▶ **What is needed**: Each line of the data needs to be transcribed exactly.

[Records contained in a dataset]
BEGIN

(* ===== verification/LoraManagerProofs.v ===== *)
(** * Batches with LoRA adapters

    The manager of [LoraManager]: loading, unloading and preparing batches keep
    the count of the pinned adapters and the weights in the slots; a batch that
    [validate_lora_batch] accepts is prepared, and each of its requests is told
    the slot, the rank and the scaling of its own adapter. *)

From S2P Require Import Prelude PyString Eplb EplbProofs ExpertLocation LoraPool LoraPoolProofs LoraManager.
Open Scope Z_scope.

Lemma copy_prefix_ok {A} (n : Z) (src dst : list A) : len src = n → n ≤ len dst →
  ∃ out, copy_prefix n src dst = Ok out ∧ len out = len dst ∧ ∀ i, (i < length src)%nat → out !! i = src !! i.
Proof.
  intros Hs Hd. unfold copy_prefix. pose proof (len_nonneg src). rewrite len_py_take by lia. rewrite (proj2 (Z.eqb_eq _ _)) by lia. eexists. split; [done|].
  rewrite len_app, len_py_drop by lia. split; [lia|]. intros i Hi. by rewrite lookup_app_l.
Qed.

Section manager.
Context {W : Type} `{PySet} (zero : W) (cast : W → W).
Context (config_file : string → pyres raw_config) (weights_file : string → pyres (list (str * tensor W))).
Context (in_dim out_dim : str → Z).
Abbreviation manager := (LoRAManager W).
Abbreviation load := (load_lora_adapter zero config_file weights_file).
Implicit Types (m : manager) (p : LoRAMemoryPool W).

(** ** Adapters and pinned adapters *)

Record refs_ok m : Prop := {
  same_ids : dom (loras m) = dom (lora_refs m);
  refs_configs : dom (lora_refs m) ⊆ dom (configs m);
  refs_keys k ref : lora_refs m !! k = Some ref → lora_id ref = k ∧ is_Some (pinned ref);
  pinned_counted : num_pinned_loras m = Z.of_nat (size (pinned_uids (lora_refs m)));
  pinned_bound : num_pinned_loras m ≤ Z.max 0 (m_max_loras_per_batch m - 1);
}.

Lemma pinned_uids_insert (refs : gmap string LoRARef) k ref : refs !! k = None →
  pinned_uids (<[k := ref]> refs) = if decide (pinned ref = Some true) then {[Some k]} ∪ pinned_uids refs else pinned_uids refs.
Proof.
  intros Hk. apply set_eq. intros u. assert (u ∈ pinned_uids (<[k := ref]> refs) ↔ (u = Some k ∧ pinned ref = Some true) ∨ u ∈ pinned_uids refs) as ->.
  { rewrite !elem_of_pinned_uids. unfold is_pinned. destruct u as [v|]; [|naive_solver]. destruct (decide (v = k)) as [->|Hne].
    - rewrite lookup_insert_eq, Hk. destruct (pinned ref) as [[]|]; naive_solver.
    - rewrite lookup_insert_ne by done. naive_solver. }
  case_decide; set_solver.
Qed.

END

▶ **Your solution**:
(* ===== verification/LoraManagerProofs.v ===== *)
(** * Batches with LoRA adapters

    The manager of [LoraManager]: loading, unloading and preparing batches keep
    the count of the pinned adapters and the weights in the slots; a batch that
    [validate_lora_batch] accepts is prepared, and each of its requests is told
    the slot, the rank and the scaling of its own adapter. *)

From S2P Require Import Prelude PyString Eplb EplbProofs ExpertLocation LoraPool LoraPoolProofs LoraManager.
Open Scope Z_scope.

Lemma copy_prefix_ok {A} (n : Z) (src dst : list A) : len src = n → n ≤ len dst →
  ∃ out, copy_prefix n src dst = Ok out ∧ len out = len dst ∧ ∀ i, (i < length src)%nat → out !! i = src !! i.
Proof.
  intros Hs Hd. unfold copy_prefix. pose proof (len_nonneg src). rewrite len_py_take by lia. rewrite (proj2 (Z.eqb_eq _ _)) by lia. eexists. split; [done|].
  rewrite len_app, len_py_drop by lia. split; [lia|]. intros i Hi. by rewrite lookup_app_l.
Qed.

Section manager.
Context {W : Type} `{PySet} (zero : W) (cast : W → W).
Context (config_file : string → pyres raw_config) (weights_file : string → pyres (list (str * tensor W))).
Context (in_dim out_dim : str → Z).
Abbreviation manager := (LoRAManager W).
Abbreviation load := (load_lora_adapter zero config_file weights_file).
Implicit Types (m : manager) (p : LoRAMemoryPool W).

(** ** Adapters and pinned adapters *)

Record refs_ok m : Prop := {
  same_ids : dom (loras m) = dom (lora_refs m);
  refs_configs : dom (lora_refs m) ⊆ dom (configs m);
  refs_keys k ref : lora_refs m !! k = Some ref → lora_id ref = k ∧ is_Some (pinned ref);
  pinned_counted : num_pinned_loras m = Z.of_nat (size (pinned_uids (lora_refs m)));
  pinned_bound : num_pinned_loras m ≤ Z.max 0 (m_max_loras_per_batch m - 1);
}.

Lemma pinned_uids_insert (refs : gmap string LoRARef) k ref : refs !! k = None →
  pinned_uids (<[k := ref]> refs) = if decide (pinned ref = Some true) then {[Some k]} ∪ pinned_uids refs else pinned_uids refs.
Proof.
  intros Hk. apply set_eq. intros u. assert (u ∈ pinned_uids (<[k := ref]> refs) ↔ (u = Some k ∧ pinned ref = Some true) ∨ u ∈ pinned_uids refs) as ->.
  { rewrite !elem_of_pinned_uids. unfold is_pinned. destruct u as [v|]; [|naive_solver]. destruct (decide (v = k)) as [->|Hne].
    - rewrite lookup_insert_eq, Hk. destruct (pinned ref) as [[]|]; naive_solver.
    - rewrite lookup_insert_ne by done. naive_solver. }
  case_decide; set_solver.
Qed.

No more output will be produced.